**TASK REQUIREMENTS**
Go through the entries below and pick out every line with "Series".
Segment Start: MATERIAL FOR THIS EXERCISE
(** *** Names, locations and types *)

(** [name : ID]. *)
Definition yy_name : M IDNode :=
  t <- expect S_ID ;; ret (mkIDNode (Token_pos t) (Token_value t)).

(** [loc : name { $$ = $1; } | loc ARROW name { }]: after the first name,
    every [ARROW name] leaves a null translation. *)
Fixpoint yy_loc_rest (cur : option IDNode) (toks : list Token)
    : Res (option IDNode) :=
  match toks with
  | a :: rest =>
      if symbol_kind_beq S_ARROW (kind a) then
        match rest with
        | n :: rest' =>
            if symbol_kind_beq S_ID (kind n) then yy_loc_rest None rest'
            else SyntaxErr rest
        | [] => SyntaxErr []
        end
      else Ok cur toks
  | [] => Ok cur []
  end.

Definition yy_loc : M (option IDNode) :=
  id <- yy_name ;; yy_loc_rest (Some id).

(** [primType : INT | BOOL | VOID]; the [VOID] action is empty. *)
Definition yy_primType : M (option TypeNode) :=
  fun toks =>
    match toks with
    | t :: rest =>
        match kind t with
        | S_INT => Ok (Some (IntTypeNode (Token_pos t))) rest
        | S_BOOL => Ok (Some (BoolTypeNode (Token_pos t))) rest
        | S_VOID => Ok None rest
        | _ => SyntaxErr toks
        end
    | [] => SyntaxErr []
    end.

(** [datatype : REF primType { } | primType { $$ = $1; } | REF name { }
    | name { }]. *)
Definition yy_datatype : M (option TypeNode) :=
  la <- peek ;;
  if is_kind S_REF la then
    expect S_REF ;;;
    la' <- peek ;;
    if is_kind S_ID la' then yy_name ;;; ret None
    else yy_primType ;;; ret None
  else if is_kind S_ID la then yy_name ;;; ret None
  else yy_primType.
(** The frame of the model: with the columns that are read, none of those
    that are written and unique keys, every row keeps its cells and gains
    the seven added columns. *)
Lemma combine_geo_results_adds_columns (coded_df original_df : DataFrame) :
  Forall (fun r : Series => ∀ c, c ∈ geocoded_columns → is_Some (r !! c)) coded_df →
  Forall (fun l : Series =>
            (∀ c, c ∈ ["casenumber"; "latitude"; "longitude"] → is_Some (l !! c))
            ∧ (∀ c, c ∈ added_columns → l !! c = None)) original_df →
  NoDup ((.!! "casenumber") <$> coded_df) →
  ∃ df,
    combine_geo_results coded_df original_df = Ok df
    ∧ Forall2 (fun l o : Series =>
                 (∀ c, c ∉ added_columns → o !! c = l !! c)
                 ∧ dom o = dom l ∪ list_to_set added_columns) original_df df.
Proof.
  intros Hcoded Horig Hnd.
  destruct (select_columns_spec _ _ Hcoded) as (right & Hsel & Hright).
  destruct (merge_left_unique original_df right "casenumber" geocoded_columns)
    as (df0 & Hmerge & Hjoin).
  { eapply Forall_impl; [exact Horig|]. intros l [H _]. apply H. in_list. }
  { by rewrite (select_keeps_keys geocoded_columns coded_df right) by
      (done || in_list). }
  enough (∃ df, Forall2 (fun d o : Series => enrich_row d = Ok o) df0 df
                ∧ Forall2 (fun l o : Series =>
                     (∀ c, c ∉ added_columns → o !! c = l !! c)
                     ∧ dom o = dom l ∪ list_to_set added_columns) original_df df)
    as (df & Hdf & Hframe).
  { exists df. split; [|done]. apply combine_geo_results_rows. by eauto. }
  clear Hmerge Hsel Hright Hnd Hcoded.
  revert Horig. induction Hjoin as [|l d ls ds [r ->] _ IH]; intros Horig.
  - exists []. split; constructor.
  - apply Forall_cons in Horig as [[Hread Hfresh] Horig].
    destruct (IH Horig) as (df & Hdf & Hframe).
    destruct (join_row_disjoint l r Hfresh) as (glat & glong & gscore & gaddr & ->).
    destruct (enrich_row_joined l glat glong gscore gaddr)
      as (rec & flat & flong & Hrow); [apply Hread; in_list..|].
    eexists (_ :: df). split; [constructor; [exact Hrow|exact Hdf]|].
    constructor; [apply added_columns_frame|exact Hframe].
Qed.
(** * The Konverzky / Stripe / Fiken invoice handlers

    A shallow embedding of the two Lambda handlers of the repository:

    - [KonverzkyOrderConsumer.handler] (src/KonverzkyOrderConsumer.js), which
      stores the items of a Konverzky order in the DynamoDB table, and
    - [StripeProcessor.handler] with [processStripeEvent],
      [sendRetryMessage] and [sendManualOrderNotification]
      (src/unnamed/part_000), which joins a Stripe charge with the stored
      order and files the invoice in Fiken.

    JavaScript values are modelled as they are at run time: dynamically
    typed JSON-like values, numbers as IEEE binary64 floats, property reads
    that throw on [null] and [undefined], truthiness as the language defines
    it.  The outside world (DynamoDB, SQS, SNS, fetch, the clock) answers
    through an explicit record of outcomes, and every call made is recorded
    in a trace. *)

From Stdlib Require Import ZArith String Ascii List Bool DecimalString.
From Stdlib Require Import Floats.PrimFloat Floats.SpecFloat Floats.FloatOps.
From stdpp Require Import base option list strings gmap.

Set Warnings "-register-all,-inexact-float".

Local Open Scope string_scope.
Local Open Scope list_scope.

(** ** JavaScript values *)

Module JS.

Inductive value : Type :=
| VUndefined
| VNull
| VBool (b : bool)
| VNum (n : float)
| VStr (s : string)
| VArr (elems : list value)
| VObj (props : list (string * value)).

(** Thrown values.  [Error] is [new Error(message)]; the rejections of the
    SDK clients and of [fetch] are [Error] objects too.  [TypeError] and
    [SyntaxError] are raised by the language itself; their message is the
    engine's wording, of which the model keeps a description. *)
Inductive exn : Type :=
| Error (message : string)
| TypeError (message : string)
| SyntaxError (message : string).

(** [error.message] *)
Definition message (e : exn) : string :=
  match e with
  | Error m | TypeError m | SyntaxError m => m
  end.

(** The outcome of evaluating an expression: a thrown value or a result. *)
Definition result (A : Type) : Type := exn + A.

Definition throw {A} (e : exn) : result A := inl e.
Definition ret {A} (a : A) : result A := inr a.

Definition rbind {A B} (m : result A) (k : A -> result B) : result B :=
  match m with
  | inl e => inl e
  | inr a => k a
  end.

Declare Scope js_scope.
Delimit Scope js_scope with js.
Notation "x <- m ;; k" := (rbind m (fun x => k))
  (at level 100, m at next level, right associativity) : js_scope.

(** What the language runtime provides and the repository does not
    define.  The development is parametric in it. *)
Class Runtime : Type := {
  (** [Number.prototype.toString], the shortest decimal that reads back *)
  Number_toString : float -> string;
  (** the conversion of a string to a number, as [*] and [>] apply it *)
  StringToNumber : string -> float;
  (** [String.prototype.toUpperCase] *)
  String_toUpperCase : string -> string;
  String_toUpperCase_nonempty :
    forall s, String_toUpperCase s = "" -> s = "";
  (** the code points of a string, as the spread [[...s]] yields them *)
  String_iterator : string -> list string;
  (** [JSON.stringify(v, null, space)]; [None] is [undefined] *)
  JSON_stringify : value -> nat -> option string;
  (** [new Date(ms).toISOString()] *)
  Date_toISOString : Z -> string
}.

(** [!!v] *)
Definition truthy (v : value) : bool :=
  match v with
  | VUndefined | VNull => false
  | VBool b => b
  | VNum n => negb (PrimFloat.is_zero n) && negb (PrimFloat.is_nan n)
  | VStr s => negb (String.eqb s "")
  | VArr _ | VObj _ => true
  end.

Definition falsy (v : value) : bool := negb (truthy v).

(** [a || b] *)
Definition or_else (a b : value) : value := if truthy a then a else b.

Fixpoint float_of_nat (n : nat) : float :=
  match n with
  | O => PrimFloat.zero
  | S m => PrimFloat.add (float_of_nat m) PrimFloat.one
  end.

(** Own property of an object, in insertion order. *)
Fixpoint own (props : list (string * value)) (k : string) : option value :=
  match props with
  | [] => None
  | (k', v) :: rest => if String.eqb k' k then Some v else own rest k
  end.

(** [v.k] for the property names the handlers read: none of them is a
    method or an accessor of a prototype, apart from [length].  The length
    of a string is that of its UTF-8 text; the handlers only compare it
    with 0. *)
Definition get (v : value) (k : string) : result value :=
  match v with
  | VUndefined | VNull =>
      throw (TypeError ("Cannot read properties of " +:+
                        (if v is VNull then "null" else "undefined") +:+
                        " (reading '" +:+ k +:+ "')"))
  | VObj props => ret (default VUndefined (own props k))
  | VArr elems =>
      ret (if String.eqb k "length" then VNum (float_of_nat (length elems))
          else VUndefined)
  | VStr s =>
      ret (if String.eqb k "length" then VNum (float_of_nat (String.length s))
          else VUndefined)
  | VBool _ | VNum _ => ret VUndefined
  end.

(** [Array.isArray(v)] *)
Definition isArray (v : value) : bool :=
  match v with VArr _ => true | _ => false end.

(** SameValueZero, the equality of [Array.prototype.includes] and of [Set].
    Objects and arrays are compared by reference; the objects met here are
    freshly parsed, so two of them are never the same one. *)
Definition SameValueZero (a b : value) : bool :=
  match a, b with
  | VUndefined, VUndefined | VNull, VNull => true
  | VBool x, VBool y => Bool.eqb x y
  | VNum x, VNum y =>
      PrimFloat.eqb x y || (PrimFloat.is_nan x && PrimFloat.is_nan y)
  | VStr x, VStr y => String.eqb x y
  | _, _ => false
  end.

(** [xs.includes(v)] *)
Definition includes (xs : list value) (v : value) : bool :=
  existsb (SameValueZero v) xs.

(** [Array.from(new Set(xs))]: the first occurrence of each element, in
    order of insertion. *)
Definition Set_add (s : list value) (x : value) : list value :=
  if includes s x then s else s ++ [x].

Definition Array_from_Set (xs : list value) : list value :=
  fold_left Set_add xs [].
Segment End: MATERIAL FOR THIS EXERCISE
**EXERCISE ANSWER**
  Forall (fun r : Series => ∀ c, c ∈ geocoded_columns → is_Some (r !! c)) coded_df →
  Forall (fun l : Series =>
    ∧ Forall2 (fun l o : Series =>
  enough (∃ df, Forall2 (fun d o : Series => enrich_row d = Ok o) df0 df
                ∧ Forall2 (fun l o : Series =>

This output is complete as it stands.